I was most impressed by Valerie Plame. I knew some of her story from press coverage at the time, but I haven’t yet found the time to read her account of what happened to her. The way she was treated fills me with outrage. She spent her time as an agent in the CIA in one of the most vulnerable positions, that of a Non-Official Cover agent. If she was discovered, the government would have simply disavowed her. During her at the CIA, she worked to stop the proliferation of nuclear weapons. I wish I was able to say I’d done as much to make the world safer.
Most on the panel agreed that the greatest threat they could see was the intersection of fundamentalist terrorism and nuclear technology, and that they felt Pakistan was where that intersection was most likely going to happen.

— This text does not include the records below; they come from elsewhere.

(** ** From the decoded document to the described schema *)

Lemma mapGet_mapSet {A : Type} (m : list (string * A)) k v k' :
  mapGet (mapSet m k v) k' = if String.eqb k k' then Some v else mapGet m k'.
Proof.
  induction m as [|[k0 v0] m IH]; simpl.
  - reflexivity.
  - destruct (String.eqb_spec k0 k) as [->|Hne]; simpl.
    + by destruct (String.eqb k k').
    + rewrite IH. destruct (String.eqb_spec k0 k') as [->|Hne']; [|reflexivity].
      destruct (String.eqb_spec k k') as [->|]; [|reflexivity]. by destruct Hne.
Qed.

Lemma mapGet_map {A B : Type} (f : A -> B) (m : list (string * A)) k :
  mapGet (map (fun kv => (fst kv, f (snd kv))) m) k = option_map f (mapGet m k).
Proof.
  induction m as [|[k0 v0] m IH]; simpl; [reflexivity|].
  by destruct (String.eqb k0 k).
Qed.

Lemma mapGet_In {A : Type} (m : list (string * A)) k v :
  mapGet m k = Some v -> In k (map fst m).
Proof.
  induction m as [|[k0 v0] m IH]; simpl; [discriminate|].
  destruct (String.eqb_spec k0 k); [by left|right; auto].
Qed.

Lemma GenerateFromMap_loop_spec iter g data :
  forallb (fun kv => stringKeyed (snd kv)) data = true ->
  forall properties required,
    (forall k s, mapGet properties k = Some s -> freshAt k s) ->
    exists properties' required',
      GenerateFromMap_loop iter g data properties required
      = Ok (properties', required')
      /\ (forall k s, mapGet properties' k = Some s -> freshAt k s)
      /\ (forall k, In k (map fst data) \/ is_Some (mapGet properties k) ->
                    is_Some (mapGet properties' k)).
Proof.
  induction data as [|[key value] data IH]; simpl; intros Hall props req Hinv.
  - exists props, req. repeat split; auto; try (by apply (Hinv k s)).
    intros k [[]|H]; exact H.
  - apply andb_true_iff in Hall as [Hv Hall]. simpl in Hv.
    destruct (inferSchema_total iter g value Hv key) as [s Hs]. rewrite Hs.
    destruct (inferSchema_fields iter g value key s Hs) as (Hpath & Hdesc & _).
    destruct (IH Hall (mapSet props key s)
                (if RequireByDefault (Options g) && negb (isNil value)
                 then req ++ [key] else req))
      as (props' & req' & Hloop & Hinv' & Hkeys).
    { intros k s'. rewrite mapGet_mapSet.
      destruct (String.eqb_spec key k) as [<-|_]; [|apply Hinv].
      intros [= <-]. by split. }
    exists props', req'. split; [exact Hloop|]. split; [exact Hinv'|].
    intros k Hk. apply Hkeys. rewrite mapGet_mapSet.
    destruct (String.eqb_spec key k) as [<-|Hne]; [right; eauto|].
    destruct Hk as [[Heq|Hin]|Hsome]; [by destruct Hne|by left|by right].
Qed.

Lemma convertEntries_keys entries : forall m v',
  convertEntries entries m = Ok v' ->
  exists m',
    v' = VMap m'
    /\ forall key,
         In (VString key) (map fst entries) \/ is_Some (mapGet m key) ->
         is_Some (mapGet m' key).
Proof.
  induction entries as [|[k x] entries IH]; simpl; intros m v' Hconv.
  - injection Hconv as <-. exists m. split; [reflexivity|].
    by intros key [[]|].
  - destruct k; try discriminate Hconv.
    destruct (convertYAMLToStringMap x) as [x'|e|]; try discriminate Hconv.
    destruct (IH _ _ Hconv) as (m' & -> & Hkeys).
    exists m'. split; [reflexivity|]. intros key Hkey.
    apply Hkeys. rewrite mapGet_mapSet.
    destruct (String.eqb_spec s key) as [<-|Hne]; [right; eauto|].
    destruct Hkey as [[Heq|Hin]|Hsome]; [|by left|by right].
    injection Heq as ->. by destruct Hne.
Qed.
(** [on_press(key)]: the state after it, what it printed, and whether the
    listener goes on (it stops when the handler returns [False]). *)
Definition on_press (st : state) (k : key)
  : result (state * list string * bool) :=
  match k with
  | SpecialKey => Ok (st, [], true)
  | KeyCode ch =>
      if bool_decide (ch = Some "1") then switch_mode st [] (Some Main.MODE_NORMAL)
      else if bool_decide (ch = Some "2") then switch_mode st [] (Some Main.MODE_HIGH)
      else if bool_decide (ch = Some "3") then switch_mode st [] (Some Main.MODE_LOW)
      else if bool_decide (ch = Some "4") then
        switch_mode st [] (Some Main.MODE_OPPOSITE)
      else if bool_decide (ch = Some "5") then
        switch_mode
          {| globals :=
               set_semitone (globals st) Main.MODE_CUSTOM (PyFloat 12%float);
             MODE_NAMES :=
               <[Main.MODE_CUSTOM := "カスタム (1オクターブ上)"]> (MODE_NAMES st);
             running := running st; last_mode := last_mode st |}
          [newline +:+ newline +:+
           "新しいピッチ（半音）を入力してください（例: 12.0）: "]
          (Some Main.MODE_CUSTOM)
      else if bool_decide (ch = Some "q") then
        Ok ({| globals := globals st; MODE_NAMES := MODE_NAMES st;
               running := false; last_mode := last_mode st |},
            [newline +:+ newline +:+ "終了要求を受け取りました。" +:+ newline],
            false)
      else switch_mode st [] None
  end.

(** What the second [input()] of the console loop gave, after key 5:
    end of input, a line [float()] rejects, or a number. *)
Inductive custom_input : Type :=
| CustomEof
| CustomInvalid
| CustomValue (val : float).

(** One turn of [while running] in [main]. [user_input] is
    [input().strip().lower()], or nothing when [input] raised [EOFError] or
    [KeyboardInterrupt]; [custom] is consulted after the line "5" only. *)
Definition console_turn (format_signed : float -> string) (st : state)
  (user_input : option string) (custom : custom_input)
  : result (state * list string) :=
  header ←
    (if bool_decide (Main.current_mode (globals st) = last_mode st)
     then Ok (st, [])
     else
       match MODE_NAMES st !! Main.current_mode (globals st) with
       | None => Raise KeyError
       | Some mode_name =>
           Ok ({| globals := globals st; MODE_NAMES := MODE_NAMES st;
                  running := running st;
                  last_mode := Main.current_mode (globals st) |},
               [newline +:+ "  ▶ 現在のモード: " +:+ escape +:+ "[1;32m" +:+
                mode_name +:+ escape +:+ "[0m" +:+ newline;
                "  [変更: 1-5, 終了: q] ➡ "])
       end);
  let '(st, printed) := header in
  let stop :=
    {| globals := globals st; MODE_NAMES := MODE_NAMES st;
       running := false; last_mode := last_mode st |} in
  match user_input with
  | None => Ok (stop, printed)
  | Some line =>
      if String.eqb line "q" then Ok (stop, printed)
      else if existsb (String.eqb line) ["1"; "2"; "3"; "4"] then
        let chosen :=
          if String.eqb line "1" then 0%Z
          else if String.eqb line "2" then 1%Z
          else if String.eqb line "3" then 2%Z
          else 3%Z in
        Ok ({| globals := set_current_mode (globals st) chosen;
               MODE_NAMES := MODE_NAMES st;
               running := running st; last_mode := last_mode st |}, printed)
      else if String.eqb line "5" then
        let prompt := "新しいピッチ（半音）を入力してください (例: 12.0): " in
        match custom with
        | CustomEof => Ok (stop, printed ++ [prompt])
        | CustomInvalid =>
            Ok (st, printed ++ [prompt; "無効な数値です。" +:+ newline])
        | CustomValue val =>
            Ok ({| globals :=
                     set_current_mode
                       (set_semitone (globals st) Main.MODE_CUSTOM (PyFloat val))
                       Main.MODE_CUSTOM;
                   MODE_NAMES :=
                     <[Main.MODE_CUSTOM :=
                         "カスタム (" +:+ format_signed val +:+ " 半音)"]>
                       (MODE_NAMES st);
                   running := running st; last_mode := last_mode st |},
                printed ++ [prompt])
        end
      else Ok (st, printed)
  end.

(** What happens while the stream runs: a key press or a console turn. *)
Inductive event : Type :=
| KeyPress (k : key)
| Console (user_input : option string) (custom : custom_input).

Definition step (format_signed : float -> string) (st : state) (e : event)
  : result state :=
  match e with
  | KeyPress k => r ← on_press st k; Ok (fst (fst r))
  | Console user_input custom =>
      r ← console_turn format_signed st user_input custom; Ok (fst r)
  end.

Fixpoint run (format_signed : float -> string) (st : state) (es : list event)
  : result state :=
  match es with
  | [] => Ok st
  | e :: rest => st' ← step format_signed st e; run format_signed st' rest
  end.

End MainUI.

(** The commands that start or end a session, as opposed to those that set
    the mode. *)
Definition is_session_command (c : Bot.command) : bool :=
  match c with
  | Bot.Join _ | Bot.Leave _ | Bot.VoiceStateUpdate _ _ => true
  | _ => false
  end.

(** What the listener and the console loop keep true of the globals: the
    current mode is one of the five, the three fixed modes keep their
    shifts, the opposite-voice mode holds 10 or -10, and every mode has a
    shift and a name. *)
Definition modes_intact (st : MainUI.state) : Prop :=
  let g := MainUI.globals st in
  In (Main.current_mode g) [0; 1; 2; 3; 4]%Z /\
  Main.SEMITONE_MAP g !! 0%Z = Some (PyInt 0) /\
  Main.SEMITONE_MAP g !! 1%Z = Some (PyInt 6) /\
  Main.SEMITONE_MAP g !! 2%Z = Some (PyInt (-6)) /\
  (Main.SEMITONE_MAP g !! 3%Z = Some (PyInt 10) \/
   Main.SEMITONE_MAP g !! 3%Z = Some (PyInt (-10))) /\
  is_Some (Main.SEMITONE_MAP g !! 4%Z) /\
  (forall m, In m [0; 1; 2; 3; 4]%Z -> is_Some (MainUI.MODE_NAMES st !! m)) /\
  Main.VOLUME_GAIN g = 4%R.

(** ** The selection rule as the spec words it *)

(** The selection rule in the spec's words: a fixed preference order, the
    first available backend wins, and the resampling fallback, last in the
    order, is taken whenever it is reached. *)
Definition preference_order : list engine := [Pyrubberband; Librosa; Scipy].

Definition backend_available {sample : Type} (L : Libs sample) (e : engine)
  : bool :=
  match e with
  | Pyrubberband => has_pyrubberband L
  | Librosa => has_librosa L
  | Scipy => true
  end.

(** [main.py]: the backend function each engine names. *)
Definition main_backend {sample : Type} (L : Libs sample) (e : engine)
  : list sample -> pynum -> result (list sample) :=
  match e with
  | Pyrubberband => Main._pitch_shift_rubberband L
  | Librosa => Main._pitch_shift_librosa L
  | Scipy => Main._pitch_shift_scipy L
  end.

(** ** The windows of a speaker buffer, as the spec words them *)

(** The processing window, in bytes, as a list length. *)
Definition window_size : nat := Z.to_nat VoiceChangerSink._chunk_bytes.

(** The first [k] windows of [w] bytes each, front to back. *)
Fixpoint windows (w k : nat) (buf : list byte) : list (list byte) :=
  match k with
  | 0 => []
  | S k' => firstn w buf :: windows w k' (skipn w buf)
  end.

(** ** The transform steps, as the spec words them *)

(** The stereo frames (left, right) of an interleaved sample array. *)
Fixpoint stereo_frames {A : Type} (a : list A) : list (A * A) :=
  match a with
  | l :: r :: rest => (l, r) :: stereo_frames rest
  | _ => []
  end.

(** Downmix of one frame: the average of its two normalised samples. *)
Definition channel_average (f : Z * Z) : Q :=
  ((inject_Z (fst f) / 32768 + inject_Z (snd f) / 32768) * (1 # 2))%Q.

(** Saturating conversion to a signed 16-bit integer: the ends of the range
    beyond it, truncation toward zero inside. *)
Definition saturate_int16 (x : Q) : Z :=
  if Qle_bool 32767 x then 32767%Z
  else if Qle_bool x (-32768) then (-32768)%Z
  else Z.quot (Qnum x) (Zpos (Qden x)).

(** What the program relies on from the DSP libraries: a pitch shift returns
    as many samples as it was given, and [resample(x, num)] returns [num]
    samples. *)
Definition library_contract {sample : Type} (L : Libs sample) : Prop :=
  (forall a sr st out,
     pyrb_pitch_shift L a sr st = Ok out -> length out = length a) /\
  (forall a sr st kw out,
     librosa_pitch_shift L a sr st kw = Ok out -> length out = length a) /\
  (forall a n out, sg_resample L a n = Ok out -> length out = n).

(** ** Sample environments, for concrete instances *)

(** Libraries that are all installed and leave the samples as they are. *)
Definition passthrough_libs (sample : Type) : Libs sample :=
  {| has_pyrubberband := true; has_librosa := true; has_scipy := true;
     pyrb_pitch_shift := fun a _ _ => Ok a;
     librosa_pitch_shift := fun a _ _ _ => Ok a;
     sg_resample := fun a n => Ok (firstn n (np_tile a (S n)));
     scaled_len := fun n _ => Ok (Z.of_nat n) |}.

(** Only librosa is installed; it answers with the reversed array, so that
    its use is visible in a result. *)
Definition librosa_only (sample : Type) : Libs sample :=
  {| has_pyrubberband := false; has_librosa := true; has_scipy := true;
     pyrb_pitch_shift := fun a _ _ => Raise RuntimeError;
     librosa_pitch_shift := fun a _ _ _ => Ok (rev a);
     sg_resample := fun a _ => Ok a;
     scaled_len := fun n _ => Ok (Z.of_nat n) |}.

(** The same availability of pyrubberband and librosa, without scipy. *)
Definition librosa_without_scipy (sample : Type) : Libs sample :=
  {| has_pyrubberband := false; has_librosa := true; has_scipy := false;
     pyrb_pitch_shift := fun a _ _ => Raise RuntimeError;
     librosa_pitch_shift := fun a _ _ _ => Ok a;
     sg_resample := fun a _ => Raise RuntimeError;
     scaled_len := fun n _ => Raise OverflowError |}.

(** pyrubberband imports, but every call fails: the Python package is
    installed and the [rubberband] program it runs is not. *)
Definition broken_rubberband (sample : Type) : Libs sample :=
  {| has_pyrubberband := true; has_librosa := false; has_scipy := true;
     pyrb_pitch_shift := fun _ _ _ => Raise RuntimeError;
     librosa_pitch_shift := fun a _ _ _ => Ok a;
     sg_resample := fun a n => Ok (firstn n (np_tile a (S n)));
     scaled_len := fun n _ => Ok (Z.of_nat n) |}.

(** A voice client that is not playing and whose [play] succeeds. *)
Definition idle_client : VoiceClient :=
  {| is_playing := false; play_result := Ok tt |}.

(** Only scipy is there; [resample] is a stand-in that returns [num] copies
    of the first sample, and the length is scaled as by a shift of one octave
    up (half as many samples). *)
Definition scipy_octave_up : Libs Q :=
  {| has_pyrubberband := false; has_librosa := false; has_scipy := true;
     pyrb_pitch_shift := fun a _ _ => Ok a;
     librosa_pitch_shift := fun a _ _ _ => Ok a;
     sg_resample := fun a n => Ok (repeat (hd 0%Q a) n);
     scaled_len := fun n _ => Ok (Z.of_nat n / 2)%Z |}.

(** pyrubberband answers four times louder, so that loud input saturates. *)
Definition loud_rubberband : Libs Q :=
  {| has_pyrubberband := true; has_librosa := false; has_scipy := false;
     pyrb_pitch_shift := fun a _ _ => Ok (map (Qmult 4) a);
     librosa_pitch_shift := fun a _ _ _ => Ok a;
     sg_resample := fun a n => Ok (repeat (hd 0%Q a) n);
     scaled_len := fun n _ => Ok (Z.of_nat n) |}.

(** The globals of [main.py] after the key 2 was pressed: mode "high". *)
Definition high_globals : Main.globals :=
  {| Main.VOLUME_GAIN := Main.VOLUME_GAIN Main.init_globals;
     Main.SEMITONE_MAP := Main.SEMITONE_MAP Main.init_globals;
     Main.current_mode := Main.MODE_HIGH |}.

(** pyrubberband fails on any window that does not start in silence. *)
Definition flaky_rubberband : Libs Q :=
  {| has_pyrubberband := true; has_librosa := false; has_scipy := false;
     pyrb_pitch_shift :=
       fun a _ _ => if Qeq_bool (hd 0%Q a) 0 then Ok a else Raise RuntimeError;
     librosa_pitch_shift := fun a _ _ _ => Ok a;
     sg_resample := fun a n => Ok (repeat (hd 0%Q a) n);
     scaled_len := fun n _ => Ok (Z.of_nat n) |}.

The government of Pakistan is ‘heavily infiltrated’ with extremists and barely holding together. Pakistan is also making nuclear weapons faster than any other country on Earth.
I’m not sure I agree. It would be terrible for terrorists to set off a nuclear weapon, but if they do, they will be hunted down by an outraged world. I doubt it will happen more than once and I hope it never does. It could cost millions of innocents their lives. But what we are doing to the global climate will affect everyone and has the potential to destroy our species along with most other species on the planet. In the worst case, it might destroy all life on Earth and leave our planet looking like Venus.
The use of a nuclear weapon by extremists is, so far, a horrible potential scenario. Global climate change has already started and is accelerating every day. We spend billions on fighting terrorism while trying to pretend climate change will just go away is we ignore it long enough.
Another scenario, not discussed by the panel, is the steady erosion of civil rights that is happening in the U.S. and other countries where technology makes it easier and easier for the government to spy on anyone at any time. While it might be a boon for solving crimes, the surveillance society is the dream of any potential despot. Members of Congress openly defy their constituents, confident that what really counts is the money they get from ultra-rich donors and huge corporations. They gerrymander voting districts to ensure incumbents need not worry about losing an election. Decisions by the Supreme Court have opened the flood gates, allowing almost unlimited amounts of anonymous money into the election process, turning the U.S. into a virtual plutocracy already.